Prompt: In the entries below, find the line with "type db key now" and the line with "key value now". Return those two lines and all lines between them, exactly.

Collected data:
*** Block opens ***

(* ===== verification/Commands.v ===== *)
(** * The one-key commands, behind one interface

    [KeyCommands] is what a family of one-key commands promises to the rest of the
    development: every command refines its specification.  The instances discharge it
    for the string, hash, list, set, sorted-set and stream commands; the theorems about
    any family (refinement on whole stores, sequences of commands, watching) are
    proved once against the interface. *)

From stdpp Require Import options.
From stdpp Require Import vector finite.
From S2P Require Import Prelude.
From S2P Require Import CStd.
From S2P Require Import Double.
From S2P Require Import Glob.
From S2P Require Import Scan.
From S2P Require Import Store.
From S2P Require Import Evict.
From S2P Require Import StoreFacts.
From S2P Require Import StrOps.
From S2P Require Import HashOps.
From S2P Require Import ListOps.
From S2P Require Import SetOps.
From S2P Require Import ZSetOps.
From S2P Require Import StreamOps.
From S2P Require Import KeySpace.
From S2P Require Import EvictFacts.

#[local] Set Default Proof Using "Type*".

(** The store a command starts from: the growing commands evict first. *)
Definition before `{impl : !StdImpl} (evicts : bool) (now : Z) (s : KvStore) : KvStore :=
  if evicts then (evictIfNeededLocked now s).1 else s.

Class KeyCommands `{impl : !StdImpl} (C : Type) := {
  reply : C → Type;
  run : ∀ c : C, Z → string → Z → KM (reply c);
  spec : ∀ c : C, Z → option AVal → option AVal * reply c;
  (* argument checks made by the callers *)
  args_ok : C → Prop;
  (* does it call [evictIfNeededLocked] first? *)
  evicts : C → bool;
  (* does it announce every change of the value to the watchers? *)
  announces : C → bool;
  command_ok c db key now :
    args_ok c → key_ok (before (evicts c) now) (announces c) now db key (run c db key now) (spec c now)
}.

(** ** The families *)

Inductive StrCmd : Type :=
  | CGet | CExists | CType | CPersist | CTtl | CPttl | CStrlen
  | CSetOpt (value : string) (nx xx : bool) (ex px : Z)
  | CExpire (seconds : Z) | CPexpire (ms : Z) | CExpireAt (sec : Z) | CPexpireAt (ms : Z)
  | CIncrBy (delta : Z) | CIncrByFloat (delta : double) | CAppend (value : string)
  | CGetex (ex px : Z) (persist : bool).

Definition str_reply (c : StrCmd) : Type :=
  match c with
  | CGet | CGetex _ _ _ | CIncrByFloat _ => Res bool (option string)
  | CExists => bool
  | CType => string
  | CStrlen | CIncrBy _ | CAppend _ => Res bool (option Z)
  | _ => Z
  end.

Inductive HashCmd : Type :=
  | CHset (field value : string) | CHget (field : string) | CHdel (field : string)
  | CHexists (field : string) | CHlen | CHgetall | CHincrby (field : string) (delta : Z)
  | CHsetFields (fields : list (string * string)) | CHscan (cursor : Z) (pattern : string) (count : Z).

Definition hash_reply (c : HashCmd) : Type :=
  match c with
  | CHset _ _ | CHsetFields _ => Res Z unit
  | CHget _ => Res bool (option string)
  | CHdel _ => Res bool Z
  | CHexists _ => Res bool bool
  | CHlen => Res Z bool
  | CHgetall => Res bool (bool * list (string * string))
  | CHincrby _ _ => Res bool (option Z)
  | CHscan _ _ _ => Res CollectionScanResult unit
  end.

Inductive ListCmd : Type :=
  | CPush (values : list string) (left : bool) | CPop (left : bool) | CLlen
  | CLrange (start stop : Z) | CLindex (index : Z) | CLtrim (start stop : Z)
  | CLset (index : Z) (value : string) | CLrem (count : Z) (value : string)
  | CLinsert (before : bool) (pivot value : string).

Definition list_reply (c : ListCmd) : Type :=
  match c with
  | CPush _ _ | CLtrim _ _ | CLrem _ _ | CLinsert _ _ _ => Res Z unit
  | CPop _ | CLindex _ => Res bool (option string)
  | CLlen => Res Z bool
  | CLrange _ _ => Res bool (bool * list string)
  | CLset _ _ => Res bool unit
  end.

Inductive SetCmd : Type :=
  | CSadd (members : list string) | CSrem (members : list string) | CSmembers | CScard
  | CSismember (member : string) | CSpop | CSscan (cursor : Z) (pattern : string) (count : Z).

Definition set_reply (c : SetCmd) : Type :=
  match c with
  | CSadd _ | CSrem _ => Res Z unit
  | CSmembers => Res bool (bool * list string)
  | CScard => Res Z bool
  | CSismember _ => Res bool (bool * bool)
  | CSpop => Res bool (option string)
  | CSscan _ _ _ => Res CollectionScanResult unit
  end.

Inductive ZSetCmd : Type :=
  | CZadd (members : list (double * string))
  | CZaddOpt (opt : ZaddOptions) (members : list (double * string))
  | CZrem (members : list string) | CZscore (member : string) | CZcard
  | CZrange (start stop : Z) (reverse : bool) | CZincrby (member : string) (increment : double)
  | CZrank (member : string) (reverse : bool)
  | CZrangeByScore (min max : string) (reverse : bool) (offset count : Z)
  | CZcount (min max : string) | CZpop (max : bool)
  | CZscan (cursor : Z) (pattern : string) (count : Z).

Definition zset_reply (c : ZSetCmd) : Type :=
  match c with
  | CZadd _ | CZaddOpt _ _ | CZrem _ => Res Z unit
  | CZscore _ => Res bool (option double)
  | CZcard | CZcount _ _ => Res Z bool
  | CZrange _ _ _ | CZrangeByScore _ _ _ _ _ => Res bool (bool * list (string * double))
  | CZincrby _ _ => Res bool (option (double * bool))
  | CZrank _ _ => Res bool (Z * bool)
  | CZpop _ => Res bool (option (string * double))
  | CZscan _ _ _ => Res CollectionScanResult unit
  end.

Inductive StreamCmd : Type :=
  | CXadd (fields : list (string * string)) | CXlen
  | CXrange (start end_ : string) (count : Z) (rev : bool) | CXdel (ids : list string)
  | CXtrim (maxlen : Z) | CXgroupDestroy (group : string)
  | CXack (group : string) (ids : list string)
  | CXclaim (group consumer : string) (min_idle_ms : Z) (ids : list string) (force : bool).

Definition stream_reply (c : StreamCmd) : Type :=
  match c with
  | CXadd _ => Res bool string
  | CXlen => Res Z bool
  | CXrange _ _ _ _ => Res bool (bool * list StreamEntry)
  | CXdel _ | CXtrim _ | CXack _ _ => Res Z unit
  | CXgroupDestroy _ => Res bool unit
  | CXclaim _ _ _ _ _ => Res bool (list StreamEntry)
  end.

Section families.
Context `{impl : !StdImpl}.

Definition run_str (c : StrCmd) (db : Z) (key : string) (now : Z) : KM (str_reply c) :=
  match c with
  | CGet => get db key now
  | CExists => exists_ db key now
  | CType => type db key now
  | CPersist => persist db key now
  | CTtl => ttl db key now
  | CPttl => pttl db key now
  | CStrlen => strlen db key now
  | CSetOpt value nx xx ex px => setOpt db key value nx xx ex px now
  | CExpire seconds => expire db key seconds now
  | CPexpire ms => pexpire db key ms now
  | CExpireAt sec => expireAt db key sec now
  | CPexpireAt ms => pexpireAt db key ms now
  | CIncrBy delta => incrBy db key delta now
  | CIncrByFloat delta => incrByFloat db key delta now
  | CAppend value => append db key value now
  | CGetex ex px persist => getex db key ex px persist now
  end.

Definition spec_str (c : StrCmd) (now : Z) : option AVal → option AVal * str_reply c :=
  match c with
  | CGet => spec_get
  | CExists => spec_exists
  | CType => spec_type
  | CPersist => spec_persist
  | CTtl => spec_ttl (λ ms, Z.quot (i64 (ms + 999)) 1000) now
  | CPttl => spec_ttl id now
  | CStrlen => spec_strlen
  | CSetOpt value nx xx ex px => spec_set value nx xx (set_deadline now ex px)
  | CExpire seconds => spec_expire seconds (i64 (now + i64 (seconds * 1000))) 1
  | CPexpire ms => spec_expire ms (i64 (now + ms)) 1
  | CExpireAt sec =>
      spec_expire sec (i64 (sec * 1000)) (if now <? i64 (sec * 1000) then 1 else 0)
  | CPexpireAt ms => spec_expire ms ms (if now <? ms then 1 else 0)
  | CIncrBy delta => spec_incrBy delta
  | CIncrByFloat delta => spec_incrByFloat delta
  | CAppend value => spec_append value
  | CGetex ex px persist => spec_getex now ex px persist
  end.

Definition str_evicts (c : StrCmd) : bool :=
  match c with CSetOpt _ _ _ _ _ | CAppend _ | CGetex _ _ _ => true | _ => false end.
Definition str_announces (c : StrCmd) : bool :=
  match c with
  | CExpire _ | CPexpire _ | CExpireAt _ | CPexpireAt _ | CTtl | CPttl => false
  | _ => true
  end.

Lemma str_command_ok c db key now :
  True → key_ok (before (str_evicts c) now) (str_announces c) now db key
           (run_str c db key now) (spec_str c now).
Proof.
  intros _. destruct c;
    [apply get_ok|apply exists_ok|apply type_ok|apply persist_ok|apply ttl_ok|apply pttl_ok
    |apply strlen_ok|apply setOpt_ok|apply expire_ok|apply pexpire_ok|apply expireAt_ok
    |apply pexpireAt_ok|apply incrBy_ok|apply incrByFloat_ok|apply append_ok|apply getex_ok].
Qed.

*** Block closes ***

Task result:
  | CType => type db key now
  | CPersist => persist db key now
  | CTtl => ttl db key now
  | CPttl => pttl db key now
  | CStrlen => strlen db key now
  | CSetOpt value nx xx ex px => setOpt db key value nx xx ex px now
  | CExpire seconds => expire db key seconds now
  | CPexpire ms => pexpire db key ms now
  | CExpireAt sec => expireAt db key sec now
  | CPexpireAt ms => pexpireAt db key ms now
  | CIncrBy delta => incrBy db key delta now
  | CIncrByFloat delta => incrByFloat db key delta now
  | CAppend value => append db key value now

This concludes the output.